Why is Solr so much faster than Postgres?

Question

Why is Solr so much faster than Postgres?

I recently switched from Postgres to Solr and saw ~ 50 times in our queries. The queries that we run include several ranges, and our data includes vehicle listings. For example: "Find all vehicles with mileage <50,000, $ 5000 <price <$ 10,000, make = Mazda ..."

I created indexes in all the relevant columns in Postgres, so this should be a fairly fair comparison. Looking at the query plan in Postgres, although it still just used one index and then crawled (I guess because it could not use all the different indexes).

As I understand it, Postgres and Solr use vaguely similar data structures (B-trees), and both of them cache data in memory.
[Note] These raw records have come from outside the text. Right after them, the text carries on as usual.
(** ** What a verdict says *)

(** The event a passing check ends with: the pod, not being deleted, has succeeded,
    and nothing before it decided otherwise. *)
Definition saw_success (name : string) (events : list check_event) : Prop :=
  ∃ before e p after, events = before ++ e :: after ∧ (e = EvAdded p ∨ e = EvModified p) ∧
    pod_deleting p = false ∧ pod_ph p = PodSucceeded ∧ Forall (λ e, on_event name e = None) before.

Definition is_validation (e : err) : bool := errors_as (λ e, bool_decide (e = ErrValidation)) e.

Lemma observe_success p reason :
  observe p = Some (reason, None) → reason = "" ∧ pod_deleting p = false ∧ pod_ph p = PodSucceeded.
Proof.
  unfold observe. destruct (pod_deleting p); [done|].
  destruct (pod_ph p) as [|[]|]; [naive_solver..|]. by destruct (unstartableReason p).
Qed.

Lemma wait_loop_success name events reason :
  wait_loop name events = (reason, None) → reason = "" ∧ saw_success name events.
Proof.
  induction events as [|e events IH]; simpl; [done|]. destruct (on_event name e) as [v|] eqn:He.
  - intros ->. assert (∃ p, (e = EvAdded p ∨ e = EvModified p) ∧ observe p = Some (reason, None)) as (p & Hp & Ho).
    { destruct e as [p|p| | | | | |]; try discriminate He; exists p; auto. }
    apply observe_success in Ho as (-> & Hd & Hs). split; [done|].
    exists [], e, p, events. by repeat split.
  - intros (-> & before & e' & p & after & -> & ? & ? & ? & Hb)%IH. split; [done|].
    exists (e :: before), e', p, after. by repeat split; [..|constructor].
Qed.

Lemma getCheckResult_success name watch events reason :
  getCheckResult name watch events = (reason, None) →
  reason = "" ∧ watch = None ∧ saw_success name events.
Proof. destruct watch; [done|]. intros [-> ?]%wait_loop_success. by repeat split. Qed.

Lemma errors_Join_None l : errors_Join l = None → l = [].
Proof. by destruct l. Qed.

Lemma untouched_refl `{GoRuntime} cc hash w : untouched cc hash w w.
Proof. by repeat split. Qed.

Section verdicts.
Context `{GoRuntime, KubeApi}.

(** A verdict without an error is a success of the pod, and a reason comes with a
    validation error. *)
Definition sound_verdict (name : string) (watch : option err) (events : list check_event) (v : verdict) : Prop :=
  (v.2 = None → watch = None ∧ saw_success name events) ∧
  (v.1 ≠ "" → ∃ e, v.2 = Some e ∧ is_validation e = true).

Lemma sound_error name watch events e : sound_verdict name watch events ("", Some e).
Proof. by split. Qed.
(* ===== verification/Round.v ===== *)
(** * What the rounds of agents and aggregators share

    The answers a round gets from the rest of the world, the check of a configuration
    and the decision to prune, which [src/internal/controller/vector_controller.go] and
    the reconcilers of the aggregators spell out alike; and rules for code that leaves
    alone what a view shows of the world. *)

From S2P Require Export ConfigCheck Published AgentController.

(** What the rest of the world answers in a round: the listing of the pipelines, the
    reads of secrets, the discovery API, and the run of the check's pod. *)
Record round_inputs := {
  ri_lister : PipelineLister;
  ri_getter : SecretGetter;
  ri_monitoring : result bool;
  ri_hash : string;
  ri_watch : option err;
  ri_events : list check_event
}.

Section round.
Context `{GoRuntime, Libraries, KubeApi}.

(** The check of a configuration that is not the one applied last; whether to go on. *)
Definition check_config (timeout : Z) (inp : round_inputs) (vc : VectorCommon) (st : WorkloadStatus)
    (name namespace : string) (cfg : VectorConfig) (bytes : string) : K bool :=
  if cc_disabled (vc_config_check vc) ||
     bool_decide (ws_last_applied_config_hash st = Some (hash_Get bytes)) then mret true else
  '(reason, err) ← Run (new_check bytes vc name namespace timeout ConfigCheckInitiatorVector (SecretAssets cfg))
      (ri_hash inp) (ri_watch inp) (ri_events inp);
  match err with
  | None => mret true
  | Some e =>
      if is_validation e then _ ← failed_patch st reason; mret false
      else if errors_as (λ e, bool_decide (e = ErrConfigcheckSkipped)) e then mret false
      else k_fail e
  end.

(** Whether to prune, and when to look again if not; [drops] is whether pruning would
    drop a key. *)
Definition prune_when (st : WorkloadStatus) (unchanged drops : bool) : K (bool * Z) :=
  if drops
  then now ← k_now; mret (secretAssetsPruneDecision now unchanged (ws_last_config_published_at st))
  else mret (true, 0).
End round.

(** ** Quiet code

    Code that leaves alone what a view shows of the world: [x] all along. *)
Section quiet.
Context `{KubeApi}.
Context {V : Type} (vw : world → V) (x : V).

Definition quiet {A} (m : K A) (Q : A → Prop) : Prop :=
  triple (λ w, vw w = x) (λ _, True) m (λ a _, Q a).

Lemma quiet_bind {A B} (m : K A) (f : A → K B) R Q :
  quiet m R → (∀ a, R a → quiet (f a) Q) → quiet (m ≫= f) Q.
Proof.
  intros Hm Hf. eapply triple_bind; [exact Hm|]. intros a c Hc Ha. by apply Hf.
Qed.

Lemma quiet_then {A B} (m : K A) (f : A → K B) Q :
  quiet m (λ _, True) → (∀ a, quiet (f a) Q) → quiet (m ≫= f) Q.
Proof. intros Hm Hf. by eapply quiet_bind. Qed.

Lemma quiet_post {A} (m : K A) (Q Q' : A → Prop) : (∀ a, Q a → Q' a) → quiet m Q → quiet m Q'.
Proof. intros HQ Hm. eapply triple_post; [|exact Hm]. auto. Qed.

Lemma quiet_ret {A} (a : A) (Q : A → Prop) : Q a → quiet (mret a) Q.
Proof. intros HQ. by apply triple_ret. Qed.

Lemma quiet_fail {A} e (Q : A → Prop) : quiet (k_fail e) Q.
Proof. apply triple_fail. Qed.

Lemma quiet_lift {A} (r : result A) : quiet (k_lift r) (λ a, r = Ok a).
Proof. by apply triple_lift. Qed.

Lemma quiet_now : quiet k_now (λ _, True).
Proof. by apply triple_now. Qed.

(** A read, of what the view knows. *)
Lemma quiet_find k (Q : option Object → Prop) :
  (∀ w, vw w = x → Q (w_objects w !! k)) → quiet (k_find k) Q.
Proof. intros HQ. apply triple_find. auto. Qed.

Lemma quiet_iter {A} (f : A → K unit) l : (∀ a, a ∈ l → quiet (f a) (λ _, True)) → quiet (k_iter f l) (λ _, True).
Proof.
  induction l as [|a l IH]; intros Hf; simpl; [by apply quiet_ret|].
  apply quiet_then; [apply Hf; by left|]. intros []. apply IH. intros b Hb. apply Hf. by right.
Qed.

Lemma quiet_when b (m : K unit) : quiet m (λ _, True) → quiet (k_when b m) (λ _, True).
Proof. intros Hm. destruct b; [done | by apply quiet_ret]. Qed.

(** A write or a deletion the view does not show. *)
Lemma quiet_apply `{GoRuntime} o :
  supported o → (∀ o' w, vw (set_objects <[key_of o := o']> w) = vw w) → quiet (apply o) (λ _, True).
Proof.
  intros Hs Hvw. unfold apply. apply quiet_then; [|intros ?; by apply quiet_ret].
  apply triple_resource; [done|]. intros w Hw _. cbv zeta. by rewrite Hvw.
Qed.

Lemma quiet_delete_ignore k :
  (∀ w, vw (set_objects (delete k) w) = vw w) → quiet (k_delete_ignore k) (λ _, True).
Proof. intros Hvw. apply triple_delete_ignore. intros w Hw _. by rewrite Hvw. Qed.

Lemma quiet_delete k : (∀ w, vw (set_objects (delete k) w) = vw w) → quiet (k_delete k) (λ _, True).
Proof. intros Hvw. apply triple_delete; [|done]. intros w Hw _. by rewrite Hvw. Qed.

(** Quiet code keeps what holds of the view. *)
Lemma quiet_bind_triple {A B} (J : V → Prop) (m : K A) (f : A → K B) R Q :
  J x → quiet m R →
  (∀ a, R a → triple (λ w, J (vw w)) (λ w, vw w = x) (f a) Q) →
  triple (λ w, J (vw w)) (λ w, vw w = x) (m ≫= f) Q.
Proof.
  intros HJ Hm Hf. eapply triple_bind with (R := λ a w, vw w = x ∧ R a).
  - intros c Hc Hx. specialize (Hm c Hx I). destruct (m c) as [[tr c'] r].
    destruct Hm as (Htr & Hx' & Hr). split_and!.
    + eapply Forall_impl; [exact Htr|]. by intros w ->.
    + by rewrite Hx'.
    + by destruct r.
  - intros a. apply triple_pure. auto.
Qed.

Context (Hpipes : ∀ f w, vw (set_pipelines f w) = vw w) (Hstatus : ∀ f w, vw (set_status f w) = vw w).

Lemma quiet_patch sp : quiet (PatchStatus sp) (λ _, True).
Proof using Hpipes. apply triple_patch. intros w Hw _. cbv zeta. by rewrite Hpipes. Qed.

Lemma quiet_patch_status obj base : quiet (PatchWorkloadStatus obj base) (λ _, True).
Proof using Hstatus. apply triple_patch_status. intros w Hw _. cbv zeta. by rewrite Hstatus. Qed.

Context `{GoRuntime, Libraries}.

Lemma quiet_lift_patch (r : result StatusPatch) : quiet (sp ← k_lift r; PatchStatus sp) (λ _, True).
Proof using Hpipes. eapply quiet_bind; [apply quiet_lift|]. intros sp _. apply quiet_patch. Qed.

Lemma quiet_write_attribution p reason : quiet (writeAttributionReasonIfChanged p reason) (λ _, True).
Proof using Hpipes.
  unfold writeAttributionReasonIfChanged. case_bool_decide; [by apply quiet_ret | apply quiet_lift_patch].
Qed.

Lemma quiet_mark waiting w : quiet (markWaitingPipelines waiting w) (λ _, True).
Proof using Hpipes.
  unfold markWaitingPipelines. case_bool_decide; [by apply quiet_ret|]. apply quiet_iter. intros p _.
  apply quiet_write_attribution.
Qed.

Lemma quiet_reinstate ps : quiet (reinstatePipelines ps) (λ _, True).
Proof using Hpipes. apply quiet_iter. intros p _. apply quiet_lift_patch. Qed.

(** The selection is taken from the pool in its order. *)
Lemma quiet_select w retry cv sv s p l :
  sel_result s `sublist_of` l →
  quiet (select_step w retry cv sv s p) (λ s', sel_result s' `sublist_of` (l ++ [p])).
Proof using Hpipes.
  intros Hs. assert (Hskip : sel_result s `sublist_of` (l ++ [p])) by (by apply sublist_inserts_r).
  assert (Htake : sel_result s ++ [p] `sublist_of` l ++ [p]) by (by apply sublist_app).
  unfold select_step. destruct (cv !! _) as [col|].
  { apply quiet_then; [apply quiet_write_attribution|]. intros []. by apply quiet_ret. }
  destruct (sv !! _) as [ex|].
  { apply quiet_then; [apply quiet_write_attribution|]. intros []. by apply quiet_ret. }
  case_decide; [|by apply quiet_ret].
  eapply quiet_bind; [apply quiet_lift|]. intros [] _; by apply quiet_ret.
Qed.

Lemma quiet_selects w retry cv sv pool s l :
  sel_result s `sublist_of` l →
  quiet (k_fold (select_step w retry cv sv) s pool) (λ s', sel_result s' `sublist_of` (l ++ pool)).
Proof using Hpipes.
  revert s l. induction pool as [|p pool IH]; intros s l Hs; simpl.
  { apply quiet_ret. by rewrite app_nil_r. }
  eapply quiet_bind; [by apply (quiet_select _ _ _ _ _ _ l)|]. intros s1 Hs1.
  rewrite cons_middle, (assoc_L (++)). by apply IH.
Qed.

Lemma list_filter_sublist (f : Pipeline → bool) l : List.filter f l `sublist_of` l.
Proof.
  induction l as [|p l IH]; simpl; [done|]. destruct (f p); [by apply sublist_skip | by apply sublist_cons].
Qed.

Lemma quiet_resolve client getter filter_ w proto :
  quiet (resolveWorkloadPipelines client getter filter_ w proto)
    (λ sel, ∃ all, GetAllPipelines client filter_ = Ok all ∧ sel_result sel `sublist_of` all).
Proof using Hpipes.
  unfold resolveWorkloadPipelines. eapply quiet_bind; [apply quiet_lift|]. intros all Hall.
  assert (Hpool : pool_of all `sublist_of` all) by apply list_filter_sublist.
  assert (Hfb : individuallyValid (pool_of all) `sublist_of` all)
    by (etrans; [apply list_filter_sublist | exact Hpool]).
  assert (Hfold : ∀ cv sv, quiet (k_fold (select_step w (retry_keys (pool_of all)) cv sv)
      {| sel_result := []; sel_reinstate := [] |} (pool_of all))
      (λ sel, ∃ all, GetAllPipelines client filter_ = Ok all ∧ sel_result sel `sublist_of` all)).
  { intros cv sv. eapply quiet_post; [|by apply (quiet_selects _ _ _ _ _ _ [])].
    intros sel Hsel. exists all. split; [done|]. etrans; [exact Hsel | exact Hpool]. }
  cbv zeta. destruct (DetectSecretCollisions _ _) as [cols|e]; [|apply quiet_ret; by exists all].
  destruct (DetectSecretSizeOverflow _ _ _) as [ex|e]; [apply Hfold|].
  destruct (errors_as _ e); [apply Hfold | apply quiet_ret; by exists all].
Qed.

Lemma quiet_failed st reason : quiet (failed_patch st reason) (λ _, True).
Proof using Hstatus. apply quiet_patch_status. Qed.

Lemma quiet_success st h g published : quiet (success_patch st h g published) (λ _, True).
Proof using Hstatus.
  unfold success_patch. apply quiet_then; [|intros t; apply quiet_patch_status].
  destruct (_ || _); [|by apply quiet_ret]. apply quiet_then; [apply quiet_now|]. intros t. by apply quiet_ret.
Qed.

(** A pruned key is one of an unchanged configuration, or none is dropped. *)
Lemma quiet_prune_when st unchanged existing target :
  quiet (prune_when st unchanged (assetsWouldDropAKey existing target))
    (λ d, d.1 = true → unchanged = true ∨ dom existing ⊆ dom target).
Proof.
  unfold prune_when. destruct (assetsWouldDropAKey existing target) eqn:Hd.
  - apply quiet_then; [apply quiet_now|]. intros now. apply quiet_ret. unfold secretAssetsPruneDecision.
    destruct unchanged; [by left|done].
  - apply quiet_ret. intros _. right. intros k. rewrite !elem_of_dom. by apply assetsWouldDropAKey_false.
Qed.

(** The check only touches objects of its own. *)
Lemma quiet_check timeout inp vc st name namespace cfg b :
  (∀ cc w0 w, cc_name cc = name → untouched cc (ri_hash inp) w0 w → vw w = vw w0) →
  quiet (check_config timeout inp vc st name namespace cfg b) (λ _, True).
Proof using Hstatus.
  intros Hframe. unfold check_config. destruct (cc_disabled _ || _); [by apply quiet_ret|]. apply quiet_then.
  - set (cc := new_check b vc name namespace timeout ConfigCheckInitiatorVector (SecretAssets cfg)).
    intros cl Hx _. pose proof (triple_Run cc (ri_hash inp) (ri_watch inp) (ri_events inp)
      (seen cl) cl (untouched_refl _ _ _) I) as Ht.
    destruct (Run _ _ _ _ cl) as [[tr cl'] res]. destruct Ht as (Htr & Hend & _).
    assert (Hu : ∀ w, untouched cc (ri_hash inp) (seen cl) w → vw w = x).
    { intros w Hw. rewrite <- Hx. by eapply Hframe in Hw. }
    split_and!; [|by apply Hu|by destruct res]. eapply Forall_impl; [exact Htr|]. exact Hu.
  - intros [reason [e|]]; [|by apply quiet_ret]. destruct (is_validation e).
    + apply quiet_then; [apply quiet_failed|]. intros []. by apply quiet_ret.
    + destruct (errors_as _ e); [by apply quiet_ret | apply quiet_fail].
Qed.
End quiet.

(** Code quiet for every view keeps what holds of the view. *)
Lemma quiet_frame `{KubeApi} {V A} (vw : world → V) (J P : V → Prop) (m : K A) Q :
  (∀ x, quiet vw x m Q) → triple (λ w, J (vw w)) (λ w, P (vw w)) m (λ a w, P (vw w) ∧ Q a).
Proof.
  intros Hm cl Hcl HP. specialize (Hm _ cl eq_refl I). destruct (m cl) as [[tr cl'] res].
  destruct Hm as (Htr & Heq & Hq). split_and!; [|by rewrite Heq|by destruct res; rewrite ?Heq].
  eapply Forall_impl; [exact Htr|]. by intros w ->.
Qed.

Lemma quiet_keeps `{KubeApi} {V A} (vw : world → V) (J : V → Prop) (m : K A) :
  (∀ x, quiet vw x m (λ _, True)) → triple (λ w, J (vw w)) (λ _, True) m (λ _ _, True).
Proof.
  intros Hm. eapply triple_post; [|apply (quiet_frame vw J (λ _, True)), Hm]. done.
Qed.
Therefore, I wonder where such a big difference in performance comes from.

What differences in architecture will explain this?

+59

performance postgresql rdbms lucene solr

cberner Apr 7 '12 at 8:40

source share

5 answers

You didn’t talk very much about what you did to set up your PostgreSQL instance or your queries. It's unusual to see a 50 percent speed in a PostgreSQL query by setting up and / or re-querying your query in a format that is better optimized.

Just this week, there was a report at work that someone wrote using Java and several queries in a way that, based on how far he earned in four hours, should have taken about a month. (He needed to hit five different tables, each containing hundreds of millions of rows.) I rewrote it using several CTEs and a window function so that it works for less than ten minutes and generates the desired results directly from the query. It is a 4400x speed up.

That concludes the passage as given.